Quel che si delinea in Francia, su esempi altrui, con la sostituzione della parola madre, della parola padre, con la asettica, asessuata 'genitore 1' e 'genitore 2' è una terribile violenza, simile a quella dei peggiori Stati totalitari. Spesso, si ricordi, germinati nel Novecento da democratiche elezioni. La cancellazione culturale, nominale, e dunque legale, della differenza, propugnata proprio da chi faceva della 'differenza' la propria iniziale bandiera, è uno dei fenomeni culturali di più vasta portata del nostro tempo. Ma gli accademici, i maestri delle parole, i cultori del pensiero non si accorgono della perdita? della violenta cancellazione? del razzismo che come sappiamo spesso inizia proprio dal razzismo verso le parole? Come se l’ideale dell’uomo che intende cancellare ogni differenza tra il proprio desiderio e la natura procedesse con la cancellazione delle differenze – anche quelle evidentissime – pur di affermare il proprio progettato potere.

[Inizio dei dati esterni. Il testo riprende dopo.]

(* ===== verification/DestinationVendors.v ===== *)
(** * More configurers (src/common/config, one file per destination)

    The destinations of one vendor each whose configuration is read from
    plain settings.  Those that decode JSON or build an authenticated endpoint
    are in DestinationDecoders. *)

From Stdlib Require Import Ascii.
From S2P Require Import Prelude.
From S2P Require Import GoStrings.
From S2P Require Import K8s.
From S2P Require Import Api.
From S2P Require Import GoLib.
From S2P Require Import CollectorConfig.
From S2P Require Import Destinations.
From S2P Require Import DestinationTypes.

(** ** Strings *)

Definition has_suffix (suffix s : string) : bool := has_prefix (str_rev suffix) (str_rev s).

(** [strings.TrimSuffix]. *)
Definition trim_suffix (suffix s : string) : string :=
  if has_suffix suffix s then String.substring 0 (String.length s - String.length suffix) s else s.

(** [strings.TrimRight]. *)
Definition trim_right (cutset s : string) : string := str_rev (trim_left cutset (str_rev s)).

Example trim_ex :
  trim_suffix ":4317" "signoz:4317" = "signoz" ∧ trim_suffix "/tempo" "tempo" = "tempo"
  ∧ trim_right "/" "/e/env//" = "/e/env".
Proof. by vm_compute. Qed.

(** [strconv.ParseBool], and false where it fails (utils.go, [parseBool]). *)
Definition parseBool (value : string) : bool :=
  bool_decide (value ∈ ["1"; "t"; "T"; "TRUE"; "true"; "True"]).

(** ** Blocks that several configurers share *)

(** The basic authentication of an exporter. *)
Definition basic_auth (username : string) (password : gval) : GenericMap :=
  gm [("client_auth", GMap (gm [("username", GStr username); ("password", password)]))].
Definition authenticator (name : string) : gval := GMap (gm [("authenticator", GStr name)]).
Definition insecure (b : bool) : gval := GMap (gm [("insecure", GBool b)]).

(** One entry of the [attributes] or [actions] of a processor. *)
Definition insert_attribute (key : string) (value : gval) : GenericMap :=
  gm [("key", GStr key); ("value", value); ("action", GStr "insert")].
Definition attribute_from (key from action : string) : GenericMap :=
  gm [("key", GStr key); ("from_attribute", GStr from); ("action", GStr action)].

Section Vendors.
Context `{GoUrl} `{GoLibrary}.

(** The three blocks [traces], [metrics] and [logs], in this order. *)
Definition all_signals (dest : ExporterConfigurer) (suffix : string) (p : Pipeline) : list (bool * string * Pipeline) :=
  [(tracing dest, "traces/" +:+ suffix, p); (metrics dest, "metrics/" +:+ suffix, p);
   (logging dest, "logs/" +:+ suffix, p)].

(** *** HyperDX, and the processor it shares with Clickhouse *)

(** The statements of the transform processor (hyperdx_log_normalizer.go). *)
Definition HyperdxLogNormalizerProcessor : GenericMap := gm [("log_statements", GMaps [
  gm [("context", GStr "log"); ("error_mode", GStr "ignore"); ("statements", GStrs (quoted <$> [
    "set(log.cache, ExtractPatterns(log.body, `(?P<0>\\{\\s*\`.*\\})`)) where IsString(log.body)";
    "merge_maps(log.attributes, ParseJSON(log.cache[`0`]), `upsert`) where IsString(log.cache[`0`]) and IsMatch(log.cache[`0`], `^\\s*\\{\\s*\``)";
    "flatten(log.attributes) where IsString(log.cache[`0`]) and IsMatch(log.cache[`0`], `^\\s*\\{\\s*\``)";
    "merge_maps(log.attributes, log.body, `upsert`) where IsMap(log.body)"]))];
  gm [("context", GStr "log"); ("error_mode", GStr "ignore");
    ("conditions", GStrs (quoted <$> ["severity_number == 0 and severity_text == ``"]));
    ("statements", GStrs (quoted <$> [
    "set(log.cache[`substr`], log.body.string) where Len(log.body.string) < 256";
    "set(log.cache[`substr`], Substring(log.body.string, 0, 256)) where Len(log.body.string) >= 256";
    "set(log.cache, ExtractPatterns(log.cache[`substr`], `(?i)(?P<0>(alert|crit|emerg|fatal|error|err|warn|notice|debug|dbug|trace))`))";
    "set(log.severity_number, SEVERITY_NUMBER_FATAL) where IsMatch(log.cache[`0`], `(?i)(alert|crit|emerg|fatal)`)";
    "set(log.severity_text, `fatal`) where log.severity_number == SEVERITY_NUMBER_FATAL";
    "set(log.severity_number, SEVERITY_NUMBER_ERROR) where IsMatch(log.cache[`0`], `(?i)(error|err)`)";
    "set(log.severity_text, `error`) where log.severity_number == SEVERITY_NUMBER_ERROR";
    "set(log.severity_number, SEVERITY_NUMBER_WARN) where IsMatch(log.cache[`0`], `(?i)(warn|notice)`)";
    "set(log.severity_text, `warn`) where log.severity_number == SEVERITY_NUMBER_WARN";
    "set(log.severity_number, SEVERITY_NUMBER_DEBUG) where IsMatch(log.cache[`0`], `(?i)(debug|dbug)`)";
    "set(log.severity_text, `debug`) where log.severity_number == SEVERITY_NUMBER_DEBUG";
    "set(log.severity_number, SEVERITY_NUMBER_TRACE) where IsMatch(log.cache[`0`], `(?i)(trace)`)";
    "set(log.severity_text, `trace`) where log.severity_number == SEVERITY_NUMBER_TRACE";
    "set(log.severity_text, `info`) where log.severity_number == 0";
    "set(log.severity_number, SEVERITY_NUMBER_INFO) where log.severity_number == 0"]))];
  gm [("context", GStr "log"); ("error_mode", GStr "ignore"); ("statements", GStrs (quoted <$> [
    "set(log.severity_text, ConvertCase(log.severity_text, `lower`))"]))]])].

Definition normalizes_logs (dest : ExporterConfigurer) : bool :=
  match GetConfig dest !! "HYPERDX_LOG_NORMALIZER" with
  | Some val => getBooleanConfig val "true"
  | None => false
  end.

(** The block of the logs of both: [if isLoggingEnabled(dest) { ... }]. *)
Definition normalized_logs (dest : ExporterConfigurer) (pipeName exporterName : string) : ConfigM (list string) :=
  if logging dest then
    procs ← (if normalizes_logs dest then
               let processorName := "transform/hyperdx-log-normalizer-" +:+ GetID dest in
               _ ← add_processor_config processorName HyperdxLogNormalizerProcessor;
               mret [processorName]
             else mret []);
    per_signal [(true, pipeName, mkPipeline [] procs [exporterName])]
  else mret [].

Negare ogni differenza diventa il programma feroce di chi non sopporta che la realtà sia 'differente' dal proprio progetto, dalla propria volontà. Una nuova reale dittatura, peggio forse di quelle del passato che non hanno potuto intaccare certe parole chiave, o si sono accontentate di aggredire le parole 'pubbliche', mentre le parole primarie, quelle della vita intima, della vita nuda, continuavano a essere nutrite dalla coscienza libera. Ma a questa dittatura paiono proni tanti nostri accademici, i difensori della lingua, i puristi di quel tessuto interpretativo del reale che è la parola. Si può davvero buttare via, sotto i nostri occhi, la parola 'madre', la parola 'padre' senza che nessuno di costoro dica nulla? A questo punto è arrivato il potere ricattatorio della cultura dominante? dove sono gli intellettuali veramente coraggiosi?
Quasi ironicamente il numeretto '1', '2' resta, pur se anonimo, a indicare ancora un resto di differenza. Come avveniva e avviene per gli uomini messi in fila da torturatori o da burocrati: un numero, senza nome. Eppure in quel numerino diverso, in quel niente resiste ancora – ironicamente, poveramente – lo sfarzo meraviglioso della vita che non è come vogliamo noi, che è sempre differente. Che non si piega a questa cupa, tetra programmata in-differenza.